George-Icaros Babassakis (avril 1960) est poète, traducteur, écrivain et chercheur des mouvements Futurisme, Dada, Surréalisme, de la Beat Génération et du courant pour le « dépassement et l’incarnation de l’Art » (CoBrA, Lettristes, Situationnistes). Il a fondé et dirigé la revue Propaganda (1997-2002). Il est écrivain des livres sur William Burroughs et Guy Debord. Actuellement, il dirige la revue/projet KOREKT (éditions Nepheli) et la série littéraire Documentaires Inattendus   (éditions Gavriilidis). 
 
George-Icaros Babassakis a parlé à GrèceHebdo* et à Greek News Agenda/Reading Greece de ses rapports avec Athènes et le voyage urbain, des lieux « sacrés » où les amis se réunissent ainsi que la possibilité de créer des petites îlots de poésie sous les pavés de la ville.

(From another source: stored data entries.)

(** [float(i)] for an [int], as in [i * 0.05]: the binary64 number that is
    nearest to [i], the even one of two that are as near. *)
Definition float_of_int (i : Z) : float :=
  SF2Prim (binary_normalize prec emax i 0 false).
Arguments float_of_int : simpl never.

(** Truthiness of a string ([if s:]). *)
Definition truthy_str (s : string) : bool :=
  match s with EmptyString => false | String _ _ => true end.

(** [s.lower()] on ASCII. *)
Definition lower_ascii (c : ascii) : ascii :=
  let n := nat_of_ascii c in
  if (65 <=? n)%nat && (n <=? 90)%nat then ascii_of_nat (n + 32) else c.

Fixpoint lower (s : string) : string :=
  match s with
  | EmptyString => EmptyString
  | String c s' => String (lower_ascii c) (lower s')
  end.

End Py.

Import Py.

Notation "x <- m ;; k" := (Py.bind m (fun x => k))
(at level 61, m at next level, right associativity).

(* ===================================================================== *)
(** ** SearchService._combine_results *)
(* ===================================================================== *)

Module Combine.
Section Combine.

(** The function never inspects a result, so it is modelled for any
    element type; [SearchService] uses it at [SearchResult].  The lists
    that the dictionary holds are distinct objects, as the lists that
    [search] passes are. *)
Variable A : Type.

(** Total number of results held by the providers' lists. *)
Definition total (d : Dict (list A)) : nat :=
  List.length (List.concat (values d)).

(** The local variables that the loops of [_combine_results] update.
    [provider_results] is the caller's dictionary: [pop(0)] mutates the
    lists it holds. *)
Record state : Type := mkState {
  provider_results : Dict (list A);
  all_results : list A;
  added_any : bool
}.

(** The [for provider in providers] loop of one round; a [break] returns
    the state at once, a [continue] goes on with the same state. *)
Fixpoint for_providers (num_results : Z) (providers : list string)
         (st : state) : result state :=
  match providers with
  | [] => Ok st
  | provider :: rest =>
      provider_list <- item (provider_results st) provider ;;
      match provider_list with
      | [] => for_providers num_results rest st            (* continue *)
      | res :: provider_list' =>                           (* pop(0) *)
          let st' :=
            mkState (set (provider_results st) provider provider_list')
                    (all_results st ++ [res]) true in
          if len (all_results st') >=? num_results
          then Ok st'                                       (* break *)
          else for_providers num_results rest st'
      end
  end.

(** Replacing the list of a provider by its tail removes one result. *)
Lemma total_set_pop (d : Dict (list A)) (k : string) (x : A) (l : list A) :
  get d k = Some (x :: l) -> S (total (set d k l)) = total d.
Proof.
  unfold total, values.
  induction d as [|[k' v] d IH]; simpl; [discriminate|].
  destruct (String.eqb k k') eqn:E; simpl.
  - intros [= ->]. simpl. reflexivity.
  - intros H. rewrite !length_app in *. rewrite <- (IH H). lia.
Qed.

(** A round never adds results to the providers' lists, and a round that
    sets [added_any] has removed at least one. *)
Lemma for_providers_total (num_results : Z) (providers : list string) :
  forall st st',
    for_providers num_results providers st = Ok st' ->
    (total (provider_results st') <= total (provider_results st))%nat /\
    (added_any st' = true ->
     added_any st = true \/
     (total (provider_results st') < total (provider_results st))%nat).
Proof.
  induction providers as [|p ps IH]; simpl; intros st st' H.
  - injection H as <-. split; [lia | auto].
  - unfold item in H. destruct (get (provider_results st) p) as [[|x l]|] eqn:G;
      simpl in H; try discriminate.
    + apply IH; assumption.
    + pose proof (total_set_pop _ _ G) as T.
      destruct (len _ >=? num_results).
      * injection H as <-. simpl. split; [lia | intros _; right; lia].
      * apply IH in H. simpl in H. destruct H as [H1 H2].
        split; [lia | intros _; right; lia].
Qed.
Lemma initializePlugin_throws rk G rec depth plugin message w :
  Answers rk G depth rec -> Ranked rk G w ->
  tame rk G (loadedPlugins (loader w)) depth (calls (init plugin)) ->
  outcome (init plugin) = Throws message ->
  exists error w1 w',
    initializePlugin rec plugin w = Some (Rejected error, w') /\
    error_message error = init_failure plugin message /\
    Frame G (setPluginState (plugin_id plugin) AWAKENING w) w1 /\
    w' = setPluginState (plugin_id plugin) BANISHED w1.
Proof.
  intros Hrec Hw Hcalls Hinit. unfold initializePlugin.
  destruct (run_reaction_spec rk G rec depth (init plugin)
              (record (TInit (plugin_id plugin))
                 (setPluginState (plugin_id plugin) AWAKENING w)))
    as (w1 & -> & F); [done | by apply (Ranked_loader rk G w) | done |].
  rewrite Hinit. eexists _, w1, _. split; [done |]. split; [done |].
  split; [| done]. eapply Frame_trans; [| exact F]. by apply Frame_record.
Qed.

(** X8 ([retryLoad], [initializePlugin]).  A plugin that loads and whose
    [init] throws is rejected by [initializePlugin] with a
    [Failed to initialize] error and banished, and it stays in the
    loader's registry: [loadPlugin] put it there and nothing removes it. *)
Theorem failed_init_stays_registered rk G depth cfg plugin message w :
  summon (host w) cfg = inl plugin ->
  outcome (init plugin) = Throws message ->
  attempts_of (cfg_id cfg) w < maxRetries ->
  Ranked rk G w ->
  tame rk G (loadedPlugins (loader w)) depth (calls (init plugin)) ->
  kept_map G (loadedPlugins (loader w)) ->
  loadedPlugins (loader w) < length (maps w) ->
  (forall i m, (i, PluginRouter m) ∈ observers (hub w) ->
     m <> loadedPlugins (loader w)) ->
  exists w1 error w2,
    retryLoad cfg maxRetries w = Some (Resolved plugin, w1) /\
    initializePlugin (run_call depth) plugin w1 = Some (Rejected error, w2) /\
    error_message error = init_failure plugin message /\
    getPluginState (cfg_id cfg) w2 = Some BANISHED /\
    JsMap.get (cfg_id cfg) (registry w2) = Some plugin.
Proof.
  intros Hs Hinit Hn [Hc Hp Hk] Hcalls Hreg Halloc Hrouters.
  pose proof (summon_id _ _ _ Hs) as Hid.
  unfold retryLoad. cbn [retryLoad_from].
  fold (attempts_of (cfg_id cfg) w).
  destruct (Nat.leb_spec maxRetries (attempts_of (cfg_id cfg) w)); [lia |].
  unfold loadPlugin. cbn [host setPluginState with_loader]. rewrite Hs.
  set (w1 := with_loader _ _).
  assert (R1 : registry w1 = JsMap.set (cfg_id cfg) plugin (registry w)).
  { unfold registry, map_at. cbn. by rewrite list_lookup_insert_eq. }
  assert (Hw1 : Ranked rk G w1).
  { split.
    - apply Hc.
    - intros i m id p e Hin Hent. apply (Hp i m); [done |].
      unfold map_at in *. cbn in Hent.
      rewrite list_lookup_insert_ne in Hent; [done |].
      intros <-. by apply (Hrouters i _ Hin).
    - apply Hk. }
  destruct (initializePlugin_throws rk G (run_call depth) depth plugin
              message w1 (run_call_spec rk G depth) Hw1 Hcalls Hinit)
    as (error & w1' & w2 & E & Ee & F & ->).
  exists w1, error, (setPluginState (plugin_id plugin) BANISHED w1').
  split; [done |]. split; [done |]. split; [done |]. split.
  - unfold getPluginState. cbn. rewrite Hid. apply lookup_insert_eq.
  - change (registry (setPluginState (plugin_id plugin) BANISHED w1'))
      with (registry w1').
    unfold registry. rewrite (frame_registry _ _ _ F).
    rewrite (frame_kept_map _ _ _ F) by exact Hreg.
    change (JsMap.get (cfg_id cfg) (registry w1) = Some plugin).
    rewrite R1. apply get_set_eq.
Qed.

Lemma crypt_ranked G : Ranked (fun _ => 0) G crypt.
Proof.
  split.
  - intros i react e Hin. cbn in Hin.
    apply list_elem_of_singleton in Hin. injection Hin as _ ->.
    split; [constructor | discriminate].
  - intros i m id plugin e Hin. cbn in Hin.
    apply list_elem_of_singleton in Hin. discriminate.
  - intros key subject observer v Hk. cbn in Hk. by rewrite lookup_empty in Hk.
Qed.

Lemma failed_init_stays_registered_witness :
  exists plugin w1 error w2,
    summon (host crypt) lich_config = inl plugin /\
    retryLoad lich_config maxRetries crypt = Some (Resolved plugin, w1) /\
    initializePlugin (run_call 1) plugin w1 = Some (Rejected error, w2) /\
    error_message error = init_failure plugin "the phylactery is broken" /\
    getPluginState "lich" w2 = Some BANISHED /\
    JsMap.get "lich" (registry w2) = Some plugin.
Proof.
  eexists.
  destruct (failed_init_stays_registered (fun _ => 0) manor_maps 1
              lich_config _ "the phylactery is broken" crypt eq_refl eq_refl)
    as (w1 & error & w2 & H).
  - vm_compute. lia.
  - apply crypt_ranked.
  - constructor.
  - cbn. lia.
  - cbn. lia.
  - intros i m Hin. cbn in Hin.
    apply list_elem_of_singleton in Hin. discriminate.
  - exists w1, error, w2. split; [reflexivity | exact H].
Defined.

Lemma entries_set_new {V} key (v : V) (m : JsMap.t V) :
  JsMap.get key m = None ->
  JsMap.entries (JsMap.set key v m) = JsMap.entries m ++ [(key, v)].
Proof.
  induction m as [| [[k x] |] m IH]; cbn; [done | | done].
  destruct (String.eqb key k) eqn:E; [discriminate |].
  intros H. cbn. by rewrite IH.
Qed.

Section outcome.
Context (rk : string -> nat) (G : Guard) (h : Host) (reg loaded : nat).
Context (Hreg : kept_map G reg) (Hloaded : kept_map G loaded).
Context (Hapart : reg <> loaded).
Context (rec : Rec) (depth : nat).
Context (Hrec : Answers rk G depth rec) (Hdepth : forall t, rk t < depth).

Local Abbreviation quiet := (Quiet rk G h reg loaded).

(** One turn of the loop of [loadAllPlugins]. *)
Lemma load_one_turn cfg w :
  Loading rk G h reg loaded w -> fit rk G h reg depth cfg w ->
  exists w',
    load_one rec loaded cfg w = Some w' /\
    Loading rk G h reg loaded w' /\ Elsewhere loaded (cfg_id cfg) w w' /\
    After w w' /\
    match enlisted h cfg with
    | Some (id, plugin) =>
        id = cfg_id cfg /\
        map_at loaded w' = JsMap.set id plugin (map_at loaded w) /\
        (pluginStates (loader w') !! id = Some ACTIVE \/
         pluginStates (loader w') !! id = Some HAUNTING)
    | None =>
        map_at loaded w' = map_at loaded w /\
        pluginStates (loader w') !! cfg_id cfg = Some BANISHED /\
        exists e message,
          within w w' (TNext e) /\ reports_failure cfg message e
    end.
Proof.
  intros Hw [Hn Hfit]. unfold enlisted.
  destruct (summon h cfg) as [plugin | message] eqn:Hs.
  2: { destruct (load_one_bad rk G h reg loaded Hreg Hloaded Hapart rec depth
                   Hrec Hdepth cfg message w Hw Hs Hn)
         as (w' & E & (L & El & M & A) & St & e & He & Hr).
       exists w'. do 4 (split; [done |]). split; [done |].
       split; [done |]. by exists e, (load_failure cfg message). }
  destruct Hfit as [Hcalls Hhaunt].
  pose proof (summon_id h cfg plugin Hs) as Hid.
  destruct (retryLoad_from_good reg maxRetries cfg plugin maxRetries w)
    as (w1 & E1 & K1 & _);
    [apply Hw | by rewrite (loading_host _ _ _ _ _ _ Hw) | done |].
  pose proof (Quiet_Kept rk G h reg loaded Hapart (cfg_id cfg) w w1 Hw K1)
    as Q1.
  unfold load_one, retryLoad. rewrite E1. cbn [mbind option_bind].
  destruct (outcome (init plugin)) as [| message] eqn:Hinit.
  - destruct (initializePlugin_good rk G h reg loaded Hreg Hloaded Hapart rec
                depth Hrec Hdepth plugin w1 (proj1 Q1))
      as (w2 & -> & Q2 & S2 & _); [by split |].
    cbn [mbind option_bind]. rewrite Hid in *.
    pose proof (Quiet_trans _ _ _ _ _ _ w w1 w2 Q1 Q2) as (L2 & E2 & M2 & A2).
    set (w3 := update_map loaded (JsMap.set (cfg_id cfg) plugin) w2).
    assert (L3 : Loading rk G h reg loaded w3).
    { apply (Loading_step rk G h reg loaded w2 w3); try done.
      - cbn. by rewrite length_insert.
      - intros m _ Hm. by apply map_at_update_ne. }
    assert (M3 : map_at loaded w3
                 = JsMap.set (cfg_id cfg) plugin (map_at loaded w2)).
    { apply map_at_update. apply L2. }
    destruct (emit_loading rk G h reg loaded Hreg Hloaded Hapart rec depth
                Hrec Hdepth (cfg_id cfg) (plugin_loaded w3 plugin cfg) w3 L3)
      as (w4 & -> & (L4 & E4 & M4 & A4) & El4 & _).
    exists w4. split; [done |]. split; [done |]. split; [| split; [| split]].
    + intros id' Hne. destruct (E2 id' Hne) as (a & b & c & d).
      destruct (E4 id' Hne) as (a' & b' & c' & d').
      rewrite a', b', c', d'. split; [done |]. split; [done |].
      split; [by rewrite M3, get_set_ne |].
      assert (R3 : registry w3 = registry w2).
      { unfold registry. change (loadedPlugins (loader w3))
          with (loadedPlugins (loader w2)).
        apply map_at_update_ne. by rewrite (loading_registry _ _ _ _ _ _ L2). }
      by rewrite R3.
    + eapply After_trans; [exact A2 |].
      eapply After_trans; [| exact A4]. by apply After_same.
    + done.
    + split; [by rewrite M4, M3, M2 |]. rewrite El4.
      destruct S2 as [S2 | [_ S2]]; [by left | by right].
  - destruct (initializePlugin_throws rk G rec depth plugin message w1)
      as (error & w1' & w2 & -> & Ee & F & ->);
      [done | apply Q1 | | done |].
    { by rewrite (loading_registry _ _ _ _ _ _ (proj1 Q1)). }
    cbn [mbind option_bind].
    assert (Qa : quiet (cfg_id cfg) w1
                   (setPluginState (plugin_id plugin) AWAKENING w1)).
    { rewrite Hid. apply Quiet_Kept; [done | apply Q1 |].
      apply Kept_setPluginState. }
    destruct (Quiet_Frame rk G h reg loaded Hreg Hloaded (cfg_id cfg) _ _
                (proj1 Qa) F) as [Qb _].
    set (w2 := setPluginState (plugin_id plugin) BANISHED w1').
    assert (Qc : quiet (cfg_id cfg) w1' w2).
    { unfold w2. rewrite Hid. apply Quiet_Kept; [done | apply Qb |].
      apply Kept_setPluginState. }
    assert (Q2 : quiet (cfg_id cfg) w w2) by eauto using Quiet_trans.
    destruct (emit_loading rk G h reg loaded Hreg Hloaded Hapart rec depth
                Hrec Hdepth (cfg_id cfg) (plugin_load_failed w2 cfg error) w2
                (proj1 Q2)) as (w3 & -> & Q3 & El3 & Hin & _).
    pose proof (Quiet_trans _ _ _ _ _ _ w w2 w3 Q2 Q3) as (L & El & M & A).
    exists w3. do 4 (split; [done |]). split; [done |]. split.
    + rewrite El3. unfold w2. cbn. rewrite Hid. apply lookup_insert_eq.
    + exists (fst (stamp (plugin_load_failed w2 cfg error) w2)),
        (init_failure plugin message).
      split; [eapply within_After_l; [apply Q2 | done] |].
      destruct (stamp_same_message (plugin_load_failed w2 cfg error) w2)
        as (Et & _ & Es & Ed).
      unfold reports_failure. rewrite <- Et, <- Es, <- Ed. cbn.
      by rewrite Ee.
Qed.
Lemma engine_entered_iff_witness :
  EvRewrite ∈ trace (migrateExportCommand escapeAttrPattern_spec example_smudge
                       example_object_id example_write_fault
                       example_world_bad_pointer (initial example_db)).2 ∧
  EvRewrite ∉ trace (migrateExportCommand escapeAttrPattern_spec example_smudge
                       example_object_id example_write_fault
                       example_world_no_include (initial example_db)).2.
Proof.
  split.
  - apply (engine_entered_iff escapeAttrPattern_spec example_smudge
             example_object_id example_write_fault example_world_bad_pointer
             (initial example_db)); [apply not_elem_of_nil|].
    split; [reflexivity|discriminate].
  - intros H.
    apply (engine_entered_iff escapeAttrPattern_spec example_smudge
             example_object_id example_write_fault example_world_no_include
             (initial example_db)) in H as [_ H]; [|apply not_elem_of_nil].
    apply H. reflexivity.
Defined.

Lemma exits_are_reported_witness :
  last (trace (migrateExportCommand escapeAttrPattern_spec example_smudge
                 example_object_id example_write_fault
                 example_world_bad_pointer (initial example_db)).2)
  = Some (EvFatal "missing object").
Proof.
  apply (exits_are_reported escapeAttrPattern_spec example_smudge
           example_object_id example_write_fault example_world_bad_pointer
           (initial example_db) 2 "missing object").
  reflexivity.
Defined.

Lemma trackedFromExportFilter_includes_then_excludes_witness :
  "*.bin text -filter -merge -diff"
    ∈ dedup_first (map (export_line escapeAttrPattern_spec) ["*.bin"; "*.bin"]) ∧
  "*.bin filter=lfs diff=lfs merge=lfs -text"
    ∈ dedup_first (map (track_line escapeAttrPattern_spec) ["*.bin"]).
Proof.
  destruct (trackedFromExportFilter_includes_then_excludes escapeAttrPattern_spec
              (mkFilter ["*.bin"; "*.bin"] ["*.bin"]) (initial ∅))
    as [_ Hboth].
  destruct (Hboth "*.bin") as (Hi & He & _).
  - simpl. apply list_elem_of_here.
  - simpl. apply list_elem_of_here.
  - split; [exact Hi|exact He].
Defined.

Lemma trackedFromExportFilter_bounds_witness :
  (length ["*.bin text -filter -merge -diff";
           "*.bin filter=lfs diff=lfs merge=lfs -text"] ≤ 2 + 1)%nat ∧
  head ["*.bin text -filter -merge -diff";
        "*.bin filter=lfs diff=lfs merge=lfs -text"]
  = Some "*.bin text -filter -merge -diff".
Proof.
  destruct (trackedFromExportFilter_bounds escapeAttrPattern_spec
              (mkFilter ["*.bin"; "*.bin"] ["*.bin"]) (initial ∅)
              (trackedFromExportFilter escapeAttrPattern_spec
                 (mkFilter ["*.bin"; "*.bin"] ["*.bin"]) (initial ∅)).2
              0 ["*.bin text -filter -merge -diff";
                 "*.bin filter=lfs diff=lfs merge=lfs -text"])
    as (Hlen & _ & Hhead).
  - reflexivity.
  - reflexivity.
  - split; [exact Hlen|]. apply (Hhead "*.bin" ["*.bin"]). reflexivity.
Defined.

George – Icaros Babassakis, © Marili Zarkou
 
Vous êtes constamment préoccupé par le souci de l’esthétique, de l’art de la vie et de la poésie comme des pratiques quotidiennes, comme des tentatives persistantes vouées à la création des « situations » au sens que Guy Debord donne à ce terme. Quels sont les moyens utilisés pour faire apparaitre les fissures, les niches, les aspects magiques des choses au sein d’Athènes ?
 
J’erre continuellement dans le paysage urbain, gardant les yeux ouverts, les yeux et les narines en alerte, comme un chien prêt à reconnaître le petit miracle devant lui. Ceci peut éventuellement se retrouver dans le regard d’un inconnu ou face à une vieille porte magnifique à la rue Thiras (Patissia), voire dans la  combinaison inattendue d’un cendrier avec un verre de vin et une fleur sur la table d’un café autour de laquelle se réunissent des clients ayant plus de soixante dix ans. Mais aussi, le miracle devient visible pendant des réunions avec des amis, à travers de longues conversations dans nos bars préfères où nous découvrons des choses cachées issues des rues et des ruelles de la ville.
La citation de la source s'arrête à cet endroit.